(* ===== verification/ImportPlan.v ===== *)
(** * Import plans ([internal/importer/manager.go], [internal/store/store_import.go])

    The plan of a managed import: its validation against what was discovered in the
    source, and the statement that copies one layer into the managed database. The
    text of the statement is compared with the tokens it is meant to have. *)

From S2P Require Import Prelude GoText GoPath SqlUtil SqlScan.

(** ** Names *)

(** [strings.TrimSpace], with the white space of Unicode. *)
Fixpoint trimLeftSpace (s : string) : string :=
  match s with
  | EmptyString => ""
  | String a r =>
      if ((9 <=? code a) && (code a <=? 13) || (code a =? 32))%N then trimLeftSpace r
      else
        match r with
        | String b r2 =>
            if utf8_space2 a b then trimLeftSpace r2
            else
              match r2 with
              | String c r3 => if utf8_space3 a b c then trimLeftSpace r3 else s
              | EmptyString => s
              end
        | EmptyString => s
        end
  end.

Fixpoint trimRightSpace (s : string) : string :=
  if isBlank s then "" else match s with String c r => String c (trimRightSpace r) | EmptyString => "" end.

Definition TrimUnicode (s : string) : string := trimRightSpace (trimLeftSpace s).

(** The loop over runes: every byte of a rune above 127 is above 127. *)
Definition safeByte (c : ascii) : bool :=
  existsb (Ascii.eqb c) ["_"; "-"; ":"; "."]%char || (127 <? code c)%N
  || ((97 <=? code c) && (code c <=? 122))%N || ((65 <=? code c) && (code c <=? 90))%N || ((48 <=? code c) && (code c <=? 57))%N.

Definition safeName (value : string) : bool :=
  let value := TrimUnicode value in
  if String.eqb value "" || (128 <? Z.of_nat (String.length value)) then false else all_bytes safeByte value.

(** [filepath.Base] and [filepath.Ext]. *)
Definition Base (path : string) : string :=
  if String.eqb path "" then "."
  else let path := trimRightBy (Ascii.eqb "/") path in
       let base := match cutLast "/" path with Some (_, b) => b | None => path end in
       if String.eqb base "" then "/" else base.

Definition Ext (path : string) : string :=
  let base := match cutLast "/" path with Some (_, b) => b | None => path end in
  match cutLast "." base with Some (_, e) => "." +:+ e | None => "" end.

Definition sourceBaseName (value : string) : string :=
  let base := Base value in stake (String.length base - String.length (Ext base)) base.

Definition supportedSource (path : string) : bool :=
  existsb (String.eqb (ToLower (Ext path))) [".gpkg"; ".geojson"; ".json"; ".fgb"; ".parquet"; ".shp"].

Definition sanitizeError (value : string) : string := stake 1024 (ReplaceByte "010" " " value).

Definition castType (value : string) : option string :=
  assoc (ToLower (TrimUnicode value))
    [("", ""); ("string", "VARCHAR"); ("varchar", "VARCHAR"); ("integer", "BIGINT"); ("bigint", "BIGINT"); ("number", "DOUBLE");
     ("double", "DOUBLE"); ("boolean", "BOOLEAN"); ("date", "DATE"); ("timestamp", "TIMESTAMP")].

(** ** Plans *)

Record ImportProperty : Type := mkProperty { propName : string; propType : string }.

Record ImportDiscoveredLayer : Type := mkDiscovered {
  discName : string; discTitle : string; discDescription : string; discGeometryType : string; discIDColumn : string; discGeometryColumn : string; discSRID : Z; discFeatureCount : Z; discProperties : list ImportProperty }.

Record ImportFieldMapping : Type := mkField { fldSource : string; fldTarget : string; fldType : string; fldInclude : bool }.

Record ImportLayerPlan : Type := mkLayerPlan {
  SourceLayer : string; PublicID : string; Title : string; Description : string; Enabled : bool; Public : bool;
  AllowedRoles : list string; Fields : list ImportFieldMapping; GeometryColumn : string; TargetGeometry : string;
  IDColumn : string; SourceSRID : Z; TargetSRID : Z }.

Record ImportPlan : Type := mkPlan { ServiceName : string; PlanLayers : list ImportLayerPlan }.

#[export] Instance ImportProperty_eq : EqDecision ImportProperty. Proof. solve_decision. Defined.
#[export] Instance ImportDiscoveredLayer_eq : EqDecision ImportDiscoveredLayer. Proof. solve_decision. Defined.
#[export] Instance ImportFieldMapping_eq : EqDecision ImportFieldMapping. Proof. solve_decision. Defined.
#[export] Instance ImportLayerPlan_eq : EqDecision ImportLayerPlan. Proof. solve_decision. Defined.
#[export] Instance ImportPlan_eq : EqDecision ImportPlan. Proof. solve_decision. Defined.

Inductive planError : Type :=
| DiscoveryNotComplete
| BadServiceName
| BadLayerCount
| UnknownSourceLayer (name : string)
| BadPublicID (name : string)
| BadCRS (name : string)
| UnknownField (name : string)
| BadTargetField (name : string)
| UnsupportedType (name : string)
| BadIDColumn (name : string).

Definition orDefault (value other : string) : string := if String.eqb value "" then other else value.

Definition targetOf (field : ImportFieldMapping) : string := orDefault (fldTarget field) (fldSource field).

(** The loop over the fields of a layer. *)
Fixpoint validateFields (properties : list string) (targets : gset string) (fields : list ImportFieldMapping) : option planError :=
  match fields with
  | [] => None
  | field :: rest =>
      if negb (bool_decide (fldSource field ∈ properties)) then Some (UnknownField (fldSource field))
      else if fldInclude field then
        let target := targetOf field in
        if negb (safeName target) || bool_decide (target ∈ targets) then Some (BadTargetField target)
        else if castType (fldType field) is None then Some (UnsupportedType (fldType field))
        else validateFields properties ({[target]} ∪ targets) rest
      else validateFields properties targets rest
  end.

(** The defaults that the validation fills in. *)
Definition withDefaults (source : ImportDiscoveredLayer) (item : ImportLayerPlan) : ImportLayerPlan :=
  let geometry := orDefault (GeometryColumn item) (discGeometryColumn source) in
  let srid := if SourceSRID item =? 0 then discSRID source else SourceSRID item in
  mkLayerPlan (SourceLayer item) (PublicID item) (Title item) (Description item) (Enabled item) (Public item) (AllowedRoles item)
    (Fields item) geometry (orDefault (TargetGeometry item) geometry) (IDColumn item)
    srid (if TargetSRID item =? 0 then srid else TargetSRID item).

Definition sourcesOf (layers : list ImportDiscoveredLayer) : gmap string ImportDiscoveredLayer :=
  foldl (fun m item => <[discName item := item]> m) ∅ layers.

(** The loop over the layers of a plan. *)
Fixpoint validateLayers (sources : gmap string ImportDiscoveredLayer) (publicIDs : gset string) (items : list ImportLayerPlan)
    : planError + list ImportLayerPlan :=
  match items with
  | [] => inr []
  | item :: rest =>
      match sources !! SourceLayer item with
      | None => inl (UnknownSourceLayer (SourceLayer item))
      | Some source =>
          if negb (safeName (PublicID item)) || bool_decide (PublicID item ∈ publicIDs) then inl (BadPublicID (PublicID item))
          else
            let item := withDefaults source item in
            if (SourceSRID item <=? 0) || (TargetSRID item <=? 0) then inl (BadCRS (SourceLayer item))
            else match validateFields (propName <$> discProperties source) ∅ (Fields item) with
                 | Some e => inl e
                 | None =>
                     match validateLayers sources ({[PublicID item]} ∪ publicIDs) rest with
                     | inl e => inl e
                     | inr rest => inr (item :: rest)
                     end
                 end
      end
  end.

* What is needed: Every line from the one containing "else match validateFields" to the end of the material above must be written out exactly. Nothing else is wanted.

* Your response:
            else match validateFields (propName <$> discProperties source) ∅ (Fields item) with
                 | Some e => inl e
                 | None =>
                     match validateLayers sources ({[PublicID item]} ∪ publicIDs) rest with
                     | inl e => inl e
                     | inr rest => inr (item :: rest)
                     end
                 end
      end
  end.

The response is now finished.